Problem description: Read the records and gather each line that includes "equal".

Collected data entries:
○ ○ ○

(** * amdgpu_dm_color: DRM colour management mapped to the DC pipeline

    A shallow embedding of
    [drivers/gpu/drm/amd/display/amdgpu_dm/amdgpu_dm_color.c].

    C integers are [Z] with their wrap-around written out, arrays are
    lists read with [!!] and written with [<[i:=v]>], pointers that may be
    NULL are [option]s, and the functions that mutate their arguments
    return the mutated objects.  The parts of the kernel that the file
    calls but does not define (the DC colour module, the MPC 3D LUT pool,
    the allocator) are the fields of the interface [DcLib]; they act on an
    abstract [world]. *)

From Stdlib Require Import ZArith Lia Bool List.
From stdpp Require Import base tactics option list.

Local Open Scope Z_scope.

(** ** C integer conversions *)

(** Conversion to [uint32_t]. *)
Definition u32 (x : Z) : Z := x mod 2 ^ 32.

(** Conversion to [int] (two's complement, as the kernel is built). *)
Definition s32 (x : Z) : Z := (x + 2 ^ 31) mod 2 ^ 32 - 2 ^ 31.

(** Conversion to [long long], the carrier of [struct fixed31_32]. *)
Definition s64 (x : Z) : Z := (x + 2 ^ 63) mod 2 ^ 64 - 2 ^ 63.

(** ** Data model *)

(** [struct drm_color_lut]: one sample, four [__u16] channels. *)
Record drm_color_lut := Build_drm_color_lut {
  red : Z;
  green : Z;
  blue : Z;
  reserved : Z
}.

(** A [struct drm_property_blob] that holds an array of samples. *)
Record drm_property_blob := Build_drm_property_blob {
  blob_data : list drm_color_lut
}.

(** Modelled from the spec: [drm_color_lut_size] is declared in
    [drm_color_mgmt.h]; "extract(handle) -> (SampleCurve, size)" gives
    the number of samples the blob holds. *)
Definition drm_color_lut_size (blob : drm_property_blob) : Z :=
  Z.of_nat (length (blob_data blob)).

(** [struct drm_color_ctm]: nine [__u64] in S31.32 sign-magnitude. *)
Record drm_color_ctm := Build_drm_color_ctm {
  ctm_matrix : list Z
}.

(** [struct fixed31_32] is its [long long value]. *)
Definition fixed31_32 := Z.

Definition dc_fixpt_zero : fixed31_32 := 0.
Definition dc_fixpt_one : fixed31_32 := 2 ^ 32.

Definition MAX_DRM_LUT_VALUE : Z := 65535.

(** Modelled from the spec: [MAX_COLOR_LEGACY_LUT_ENTRIES] is declared
    in [amdgpu_mode.h]; "legacy = 256". *)
Definition MAX_COLOR_LEGACY_LUT_ENTRIES : Z := 256.

(** Modelled from the spec: [MAX_COLOR_3DLUT_ENTRIES] is declared in
    [amdgpu_mode.h]; "3D = 17^3 samples". *)
Definition MAX_COLOR_3DLUT_ENTRIES : Z := 17 * 17 * 17.

(** ** __extract_blob_lut *)

(** Returns the LUT pointer and, through [*size], the LUT size. *)
Definition __extract_blob_lut (blob : option drm_property_blob)
  : option (list drm_color_lut) * Z :=
  (match blob with Some b => Some (blob_data b) | None => None end,
   match blob with Some b => drm_color_lut_size b | None => 0 end).

(** ** __is_lut_linear *)

(** [lut[i]]; a read past the end of the array is undefined in C and is
    given the zero sample here.  The callers pass the size of the blob. *)
Definition lut_at (lut : list drm_color_lut) (i : Z) : drm_color_lut :=
  match lut !! Z.to_nat i with
  | Some e => e
  | None => Build_drm_color_lut 0 0 0 0
  end.

(** The loop [for (i = ...; i < size; i++)], [n] iterations left to run.
    [i] is an [int]; [size] and [expected] are [uint32_t], so the
    comparison, the division and the subtraction are unsigned and [delta]
    is the difference converted back to [int].

    The function returns [Some] of what the C function returns.  The
    divisor [size - 1] is zero for a LUT of one sample: the division is
    then a divide error and the function does not return, which is
    [None].  The channels are compared first, so the division is only
    reached by a sample whose three channels are equal. *)
Fixpoint __is_lut_linear_loop (n : nat) (lut : list drm_color_lut)
    (size : Z) (i : Z) : option bool :=
  match n with
  | O => Some true
  | S n' =>
    if negb (u32 i <? size) then Some true
    else
      let e := lut_at lut i in
      if negb (red e =? green e) || negb (green e =? blue e) then Some false
      else if u32 (size - 1) =? 0 then None
      else
        let expected := u32 (s32 (i * MAX_DRM_LUT_VALUE)) / u32 (size - 1) in
        let delta := s32 (u32 (red e) - expected) in
        if (delta <? -1) || (1 <? delta) then Some false
        else __is_lut_linear_loop n' lut size (s32 (i + 1))
  end.

Definition __is_lut_linear (lut : list drm_color_lut) (size : Z)
  : option bool :=
  __is_lut_linear_loop (Z.to_nat size) lut size 0.

(** The linearity check as the specification words it: all three channels
    equal and the value within one of [round(i * 65535 / (N - 1))]. *)
Definition round_div (a b : Z) : Z := (2 * a + b) / (2 * b).

Definition spec_sample_linear (N : Z) (i : Z) (e : drm_color_lut) : bool :=
  (red e =? green e) && (green e =? blue e)
  && (Z.abs (red e - round_div (i * 65535) (N - 1)) <=? 1).

Definition spec_is_linear (lut : list drm_color_lut) : bool :=
  forallb (fun i => spec_sample_linear (Z.of_nat (length lut)) (Z.of_nat i)
                      (lut_at lut (Z.of_nat i)))
          (seq 0 (length lut)).

(** What the code checks of sample [i]: truncating division. *)
Definition sample_linear (N : Z) (i : Z) (e : drm_color_lut) : Prop :=
  red e = green e /\ green e = blue e /\
  Z.abs (red e - (i * 65535) / (N - 1)) <= 1.

(** Channel values are [__u16]. *)
Definition lut_wf (lut : list drm_color_lut) : Prop :=
  Forall (fun e => 0 <= red e < 65536 /\ 0 <= green e < 65536 /\
                   0 <= blue e < 65536) lut.

(** ** Enumerations of DC and DRM that the file uses *)

Inductive dc_transfer_func_type :=
  | TF_TYPE_PREDEFINED
  | TF_TYPE_DISTRIBUTED_POINTS
  | TF_TYPE_BYPASS.

Inductive dc_transfer_func_predefined :=
  | TRANSFER_FUNCTION_SRGB
  | TRANSFER_FUNCTION_BT709
  | TRANSFER_FUNCTION_PQ
  | TRANSFER_FUNCTION_LINEAR
  | TRANSFER_FUNCTION_UNITY
  | TRANSFER_FUNCTION_HLG
  | TRANSFER_FUNCTION_GAMMA22
  | TRANSFER_FUNCTION_GAMMA24
  | TRANSFER_FUNCTION_GAMMA26.

(** [DRM_TRANSFER_FUNCTION_OTHER v] stands for any value of the C enum
    that the switch in [drm_tf_to_dc_tf] does not name. *)
Inductive drm_transfer_function :=
  | DRM_TRANSFER_FUNCTION_DEFAULT
  | DRM_TRANSFER_FUNCTION_SRGB
  | DRM_TRANSFER_FUNCTION_BT709
  | DRM_TRANSFER_FUNCTION_PQ
  | DRM_TRANSFER_FUNCTION_LINEAR
  | DRM_TRANSFER_FUNCTION_UNITY
  | DRM_TRANSFER_FUNCTION_HLG
  | DRM_TRANSFER_FUNCTION_GAMMA22
  | DRM_TRANSFER_FUNCTION_GAMMA24
  | DRM_TRANSFER_FUNCTION_GAMMA26
  | DRM_TRANSFER_FUNCTION_OTHER (v : Z).

Inductive dc_gamma_type :=
  | GAMMA_RGB_256
  | GAMMA_RGB_FLOAT_1024
  | GAMMA_CS_TFM_1D
  | GAMMA_CUSTOM.

(** Modelled from the spec: [enum surface_pixel_format] is declared in
    [dc_hw_types.h].  Of its values the model keeps the "4:2:0
    chroma-subsampled formats": the two 8-bit ones, which the switch in
    [amdgpu_dm_update_plane_color_mgmt] names, and the two 10-bit ones;
    [SURFACE_PIXEL_FORMAT_OTHER v] stands for every other value. *)
Inductive surface_pixel_format :=
  | SURFACE_PIXEL_FORMAT_VIDEO_420_YCbCr
  | SURFACE_PIXEL_FORMAT_VIDEO_420_YCrCb
  | SURFACE_PIXEL_FORMAT_VIDEO_420_10bpc_YCbCr
  | SURFACE_PIXEL_FORMAT_VIDEO_420_10bpc_YCrCb
  | SURFACE_PIXEL_FORMAT_OTHER (v : Z).

(** "4:2:0 chroma-subsampled formats", in the specification's words. *)
Definition is_420_subsampled (format : surface_pixel_format) : bool :=
  match format with
  | SURFACE_PIXEL_FORMAT_VIDEO_420_YCbCr
  | SURFACE_PIXEL_FORMAT_VIDEO_420_YCrCb
  | SURFACE_PIXEL_FORMAT_VIDEO_420_10bpc_YCbCr
  | SURFACE_PIXEL_FORMAT_VIDEO_420_10bpc_YCrCb => true
  | SURFACE_PIXEL_FORMAT_OTHER _ => false
  end.

(** What the functions return: [OK] is 0, [EINVAL] and [ENOMEM] are the
    negated errno values, [DC_ERROR_UNEXPECTED] is the [dc_status].
    [OOPS] and [DIVIDE_ERROR] are no return values: the function
    dereferenced a NULL pointer, or divided by zero. *)
Inductive status :=
  | OK
  | EINVAL
  | ENOMEM
  | DC_ERROR_UNEXPECTED
  | OOPS
  | DIVIDE_ERROR.

(** The C test [if (r)]. *)
Definition failed (r : status) : bool :=
  match r with OK => false | _ => true end.

(** ** Structures of DC *)

Record dc_gamma := Build_dc_gamma {
  gamma_type : dc_gamma_type;
  num_entries : Z;
  entries_red : list fixed31_32;
  entries_green : list fixed31_32;
  entries_blue : list fixed31_32
}.

(** [struct dc_transfer_func]; [tf_pts] is filled by the colour module. *)
Record dc_transfer_func := Build_dc_transfer_func {
  func_type : dc_transfer_func_type;
  tf : dc_transfer_func_predefined;
  sdr_ref_white_level : Z;
  tf_pts : list fixed31_32
}.

Record dc_rgb := Build_dc_rgb {
  rgb_red : Z;
  rgb_green : Z;
  rgb_blue : Z
}.

(** [struct dc_3dlut]: [lut_3d.tetrahedral_17.lut0..3], the two mode
    flags of [lut_3d] and [state.bits.initialized]. *)
Record dc_3dlut := Build_dc_3dlut {
  lut0 : list dc_rgb;
  lut1 : list dc_rgb;
  lut2 : list dc_rgb;
  lut3 : list dc_rgb;
  use_tetrahedral_9 : bool;
  use_12bits : bool;
  initialized : bool
}.

Record dc_gamut_remap := Build_dc_gamut_remap {
  matrix : list fixed31_32;
  enable_remap : bool
}.

Record dc_csc_transform := Build_dc_csc_transform {
  enable_adjustment : bool
}.

(** [struct dc_stream_state].  [out_transfer_func] points to an object
    the stream owns; [lut3d_func] and [func_shaper] may be NULL. *)
Record dc_stream_state := Build_dc_stream_state {
  out_transfer_func : dc_transfer_func;
  lut3d_func : option dc_3dlut;
  func_shaper : option dc_transfer_func;
  gamut_remap_matrix : dc_gamut_remap;
  csc_color_matrix : dc_csc_transform
}.

Record dc_plane_state := Build_dc_plane_state {
  format : surface_pixel_format;
  in_transfer_func : dc_transfer_func;
  hdr_mult : fixed31_32
}.

(** ** Structures of DRM and amdgpu *)

Record drm_crtc_state := Build_drm_crtc_state {
  degamma_lut : option drm_property_blob;
  ctm : option drm_color_ctm;
  gamma_lut : option drm_property_blob;
  shaper_lut : option drm_property_blob;
  lut3d : option drm_property_blob;
  regamma_tf : drm_transfer_function
}.

Record dm_crtc_state := Build_dm_crtc_state {
  base : drm_crtc_state;
  stream : dc_stream_state;
  cm_has_degamma : bool;
  cm_is_degamma_srgb : bool
}.

Record drm_plane_state := Build_drm_plane_state {
  plane_degamma_lut : option drm_property_blob;
  degamma_tf : drm_transfer_function;
  plane_hdr_mult : Z
}.

(** [struct amdgpu_device]: [asic_type] and
    [dm.dc->caps.color.mpc.num_3dluts]. *)
Record amdgpu_device := Build_amdgpu_device {
  asic_type : Z;
  num_3dluts : Z
}.

(** Field assignments. *)
Definition set_func_type (v : dc_transfer_func_type) (f : dc_transfer_func) :=
  Build_dc_transfer_func v (tf f) (sdr_ref_white_level f) (tf_pts f).
Definition set_tf (v : dc_transfer_func_predefined) (f : dc_transfer_func) :=
  Build_dc_transfer_func (func_type f) v (sdr_ref_white_level f) (tf_pts f).
Definition set_sdr_ref_white_level (v : Z) (f : dc_transfer_func) :=
  Build_dc_transfer_func (func_type f) (tf f) v (tf_pts f).

Definition set_gamma_type (v : dc_gamma_type) (g : dc_gamma) :=
  Build_dc_gamma v (num_entries g) (entries_red g) (entries_green g)
                 (entries_blue g).
Definition set_num_entries (v : Z) (g : dc_gamma) :=
  Build_dc_gamma (gamma_type g) v (entries_red g) (entries_green g)
                 (entries_blue g).

Definition set_out_transfer_func (v : dc_transfer_func) (s : dc_stream_state) :=
  Build_dc_stream_state v (lut3d_func s) (func_shaper s)
                        (gamut_remap_matrix s) (csc_color_matrix s).
Definition set_lut3d_func (v : option dc_3dlut) (s : dc_stream_state) :=
  Build_dc_stream_state (out_transfer_func s) v (func_shaper s)
                        (gamut_remap_matrix s) (csc_color_matrix s).
Definition set_func_shaper (v : option dc_transfer_func) (s : dc_stream_state) :=
  Build_dc_stream_state (out_transfer_func s) (lut3d_func s) v
                        (gamut_remap_matrix s) (csc_color_matrix s).
Definition set_gamut_remap_matrix (v : dc_gamut_remap) (s : dc_stream_state) :=
  Build_dc_stream_state (out_transfer_func s) (lut3d_func s) (func_shaper s)
                        v (csc_color_matrix s).
Definition set_csc_color_matrix (v : dc_csc_transform) (s : dc_stream_state) :=
  Build_dc_stream_state (out_transfer_func s) (lut3d_func s) (func_shaper s)
                        (gamut_remap_matrix s) v.

Definition set_stream (v : dc_stream_state) (c : dm_crtc_state) :=
  Build_dm_crtc_state (base c) v (cm_has_degamma c) (cm_is_degamma_srgb c).
Definition set_cm_has_degamma (v : bool) (c : dm_crtc_state) :=
  Build_dm_crtc_state (base c) (stream c) v (cm_is_degamma_srgb c).
Definition set_cm_is_degamma_srgb (v : bool) (c : dm_crtc_state) :=
  Build_dm_crtc_state (base c) (stream c) (cm_has_degamma c) v.

Definition set_in_transfer_func (v : dc_transfer_func) (p : dc_plane_state) :=
  Build_dc_plane_state (format p) v (hdr_mult p).
Definition set_hdr_mult (v : fixed31_32) (p : dc_plane_state) :=
  Build_dc_plane_state (format p) (in_transfer_func p) v.

(** ** __drm_ctm_to_dc_matrix *)

(** Modelled from the spec: [dc_fixpt_from_s3132] is declared in
    [fixed31_32.h]; it converts "each retained coefficient from
    sign-magnitude to two's-complement fixed-point".  Bit 63 of the
    [__u64] is the sign, the low 63 bits are the magnitude. *)
Definition dc_fixpt_from_s3132 (x : Z) : fixed31_32 :=
  s64 (if Z.testbit x 63 then - Z.land x (Z.ones 63) else x).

○ ○ ○

The answer:
    reached by a sample whose three channels are equal. *)
    equal and the value within one of [round(i * 65535 / (N - 1))]. *)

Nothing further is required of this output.